(Working data begins)

(** What a refresh of [auth] posts: the form of the flow its grant type
    names, built from the stored credentials, or nothing. *)
Definition refreshRequest {AC : AuthCollaborators} (auth : authentication) : list event :=
  if (grantType auth =? grantTypeClientCredentials)%string then
    [Post (tokenEndpoint (Creds.Domain (creds auth))) formType
       (url_Values_Encode
          (clientForm (Creds.ConsumerKey (creds auth)) (Creds.ConsumerSecret (creds auth))))]
  else if (grantType auth =? grantTypeUsernamePassword)%string then
    [Post (tokenEndpoint (Creds.Domain (creds auth))) formType
       (url_Values_Encode
          (passwordForm (Creds.Username (creds auth)) (Creds.Password (creds auth))
             (Creds.SecurityToken (creds auth)) (Creds.ConsumerKey (creds auth))
             (Creds.ConsumerSecret (creds auth))))]
  else [].

(** The session [setAccessToken] builds before it validates it. *)
Definition presetSession (domain accessToken : string) : authentication :=
  {| AccessToken := accessToken; InstanceUrl := domain; Id := ""; TokenType := ""; Scope := "";
     IssuedAt := ""; Signature := ""; grantType := "";
     creds := Creds.mkCreds "" "" "" "" "" "" "" |}.

(** [GET /limits] *)
Definition limitsProbe {PC : Probe.SessionCollaborators} : requestPayload.requestPayload :=
  {| requestPayload.method := "GET"; requestPayload.uri := "/limits";
     requestPayload.content := Probe.jsonType |}.

(** The two flows, each with the body it posts and its grant type. *)
Definition flowsOf {AC : AuthCollaborators} (domain username password securityToken consumerKey consumerSecret : string)
    (h : list event) :
    list ((outcome (option authentication * option error) * list event) * string * string) :=
  [(usernamePasswordFlow domain username password securityToken consumerKey consumerSecret h,
    url_Values_Encode (passwordForm username password securityToken consumerKey consumerSecret),
    grantTypeUsernamePassword);
   (clientCredentialsFlow domain consumerKey consumerSecret h,
    url_Values_Encode (clientForm consumerKey consumerSecret),
    grantTypeClientCredentials)].

(** ** Properties of the record operations *)

Ltac run :=
  unfold mbind, mret, M_bind, M_ret, outcome_bind, outcome_ret, bind, lift, ret,
    call_Marshal, call_doRequest, obind in *; simpl in *.

Lemma append_cons (ch : Ascii.ascii) (a b : string) : String ch a +:+ b = String ch (a +:+ b).
Proof. reflexivity. Qed.

Lemma append_assoc (a b c : string) : (a +:+ b) +:+ c = a +:+ b +:+ c.
Proof. induction a as [|ch a IH]; [done|]. by rewrite !append_cons, IH. Qed.

Lemma append_empty_r (a : string) : a +:+ "" = a.
Proof. induction a as [|ch a IH]; [done|]. by rewrite append_cons, IH. Qed.

Lemma hasField_check (k : string) (r : gomap) (id : string) :
  hasField k r id →
  assert_string (go_index r k) = (id, true) ∧ (id =? "")%string = false.
Proof. intros [-> Hne]. split; [done|]. by apply String.eqb_neq. Qed.

Lemma hasField_allocated (k : string) (r : gomap) (id : string) :
  hasField k r id ↔ ∃ m, r = Some m ∧ m !! k = Some (VString id) ∧ id ≠ "".
Proof.
  unfold hasField. split.
  - intros [Hi Hne]. destruct r as [m|]; [|done]. exists m. repeat split; [|done].
    simpl in Hi. by destruct (m !! k) as [v|]; simpl in Hi; subst.
  - intros (m & -> & Hm & Hne). simpl. by rewrite Hm.
Qed.

Lemma missingId_check (r : gomap) :
  missingId r →
  ∃ s ok, assert_string (go_index r "Id") = (s, ok) ∧ negb ok || (s =? "")%string = true.
Proof.
  unfold missingId. destruct (go_index r "Id"); simpl; intros Hm; eauto.
  subst s. eauto.
Qed.

(** Every record either lacks an identifier or carries one. *)
Lemma missingId_or_hasField (r : gomap) : missingId r ∨ ∃ id, hasField "Id" r id.
Proof.
  unfold missingId, hasField. destruct (go_index r "Id") as [|s| | | | | | |]; auto.
  destruct (decide (s = "")); eauto.
Qed.

Lemma missingId_not_hasField (r : gomap) (id : string) : missingId r → ¬ hasField "Id" r id.
Proof. unfold missingId. intros Hm [Hi Hne]. rewrite Hi in Hm. done. Qed.

(** *** The loops *)

Lemma insertLoop_Ret (sObjectName : string) (recordMap out : list gomap) :
  insertLoop sObjectName recordMap = Ret out ↔ Forall2 (insertEncoded sObjectName) recordMap out.
Proof.
  revert out. induction recordMap as [|r rest IH]; intros out; simpl.
  - split; [intros [= <-]; constructor | by intros ->%Forall2_nil_inv_l].
  - destruct r as [m|]; run.
    + destruct (insertLoop sObjectName rest) as [rest'|msg]; simpl.
      * split.
        -- intros [= <-]. constructor; [by exists m | by apply IH].
        -- intros (e & out' & (m' & [= <-] & ->) & Hrest%IH & ->)%Forall2_cons_inv_l.
           by injection Hrest as ->.
      * split; [done|].
        intros (e & out' & _ & Hrest%IH & _)%Forall2_cons_inv_l. done.
    + split; [done|]. by intros (e & out' & (m' & [=] & _) & _)%Forall2_cons_inv_l.
Qed.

(Working data ends)

> **Task details**: Give every entry back unchanged. Leave none out.

> **Response box**:
(** What a refresh of [auth] posts: the form of the flow its grant type
    names, built from the stored credentials, or nothing. *)
Definition refreshRequest {AC : AuthCollaborators} (auth : authentication) : list event :=
  if (grantType auth =? grantTypeClientCredentials)%string then
    [Post (tokenEndpoint (Creds.Domain (creds auth))) formType
       (url_Values_Encode
          (clientForm (Creds.ConsumerKey (creds auth)) (Creds.ConsumerSecret (creds auth))))]
  else if (grantType auth =? grantTypeUsernamePassword)%string then
    [Post (tokenEndpoint (Creds.Domain (creds auth))) formType
       (url_Values_Encode
          (passwordForm (Creds.Username (creds auth)) (Creds.Password (creds auth))
             (Creds.SecurityToken (creds auth)) (Creds.ConsumerKey (creds auth))
             (Creds.ConsumerSecret (creds auth))))]
  else [].

(** The session [setAccessToken] builds before it validates it. *)
Definition presetSession (domain accessToken : string) : authentication :=
  {| AccessToken := accessToken; InstanceUrl := domain; Id := ""; TokenType := ""; Scope := "";
     IssuedAt := ""; Signature := ""; grantType := "";
     creds := Creds.mkCreds "" "" "" "" "" "" "" |}.

(** [GET /limits] *)
Definition limitsProbe {PC : Probe.SessionCollaborators} : requestPayload.requestPayload :=
  {| requestPayload.method := "GET"; requestPayload.uri := "/limits";
     requestPayload.content := Probe.jsonType |}.

(** The two flows, each with the body it posts and its grant type. *)
Definition flowsOf {AC : AuthCollaborators} (domain username password securityToken consumerKey consumerSecret : string)
    (h : list event) :
    list ((outcome (option authentication * option error) * list event) * string * string) :=
  [(usernamePasswordFlow domain username password securityToken consumerKey consumerSecret h,
    url_Values_Encode (passwordForm username password securityToken consumerKey consumerSecret),
    grantTypeUsernamePassword);
   (clientCredentialsFlow domain consumerKey consumerSecret h,
    url_Values_Encode (clientForm consumerKey consumerSecret),
    grantTypeClientCredentials)].

(** ** Properties of the record operations *)

Ltac run :=
  unfold mbind, mret, M_bind, M_ret, outcome_bind, outcome_ret, bind, lift, ret,
    call_Marshal, call_doRequest, obind in *; simpl in *.

Lemma append_cons (ch : Ascii.ascii) (a b : string) : String ch a +:+ b = String ch (a +:+ b).
Proof. reflexivity. Qed.

Lemma append_assoc (a b c : string) : (a +:+ b) +:+ c = a +:+ b +:+ c.
Proof. induction a as [|ch a IH]; [done|]. by rewrite !append_cons, IH. Qed.

Lemma append_empty_r (a : string) : a +:+ "" = a.
Proof. induction a as [|ch a IH]; [done|]. by rewrite append_cons, IH. Qed.

Lemma hasField_check (k : string) (r : gomap) (id : string) :
  hasField k r id →
  assert_string (go_index r k) = (id, true) ∧ (id =? "")%string = false.
Proof. intros [-> Hne]. split; [done|]. by apply String.eqb_neq. Qed.

Lemma hasField_allocated (k : string) (r : gomap) (id : string) :
  hasField k r id ↔ ∃ m, r = Some m ∧ m !! k = Some (VString id) ∧ id ≠ "".
Proof.
  unfold hasField. split.
  - intros [Hi Hne]. destruct r as [m|]; [|done]. exists m. repeat split; [|done].
    simpl in Hi. by destruct (m !! k) as [v|]; simpl in Hi; subst.
  - intros (m & -> & Hm & Hne). simpl. by rewrite Hm.
Qed.

Lemma missingId_check (r : gomap) :
  missingId r →
  ∃ s ok, assert_string (go_index r "Id") = (s, ok) ∧ negb ok || (s =? "")%string = true.
Proof.
  unfold missingId. destruct (go_index r "Id"); simpl; intros Hm; eauto.
  subst s. eauto.
Qed.

(** Every record either lacks an identifier or carries one. *)
Lemma missingId_or_hasField (r : gomap) : missingId r ∨ ∃ id, hasField "Id" r id.
Proof.
  unfold missingId, hasField. destruct (go_index r "Id") as [|s| | | | | | |]; auto.
  destruct (decide (s = "")); eauto.
Qed.

Lemma missingId_not_hasField (r : gomap) (id : string) : missingId r → ¬ hasField "Id" r id.
Proof. unfold missingId. intros Hm [Hi Hne]. rewrite Hi in Hm. done. Qed.

(** *** The loops *)

Lemma insertLoop_Ret (sObjectName : string) (recordMap out : list gomap) :
  insertLoop sObjectName recordMap = Ret out ↔ Forall2 (insertEncoded sObjectName) recordMap out.
Proof.
  revert out. induction recordMap as [|r rest IH]; intros out; simpl.
  - split; [intros [= <-]; constructor | by intros ->%Forall2_nil_inv_l].
  - destruct r as [m|]; run.
    + destruct (insertLoop sObjectName rest) as [rest'|msg]; simpl.
      * split.
        -- intros [= <-]. constructor; [by exists m | by apply IH].
        -- intros (e & out' & (m' & [= <-] & ->) & Hrest%IH & ->)%Forall2_cons_inv_l.
           by injection Hrest as ->.
      * split; [done|].
        intros (e & out' & _ & Hrest%IH & _)%Forall2_cons_inv_l. done.
    + split; [done|]. by intros (e & out' & (m' & [=] & _) & _)%Forall2_cons_inv_l.
Qed.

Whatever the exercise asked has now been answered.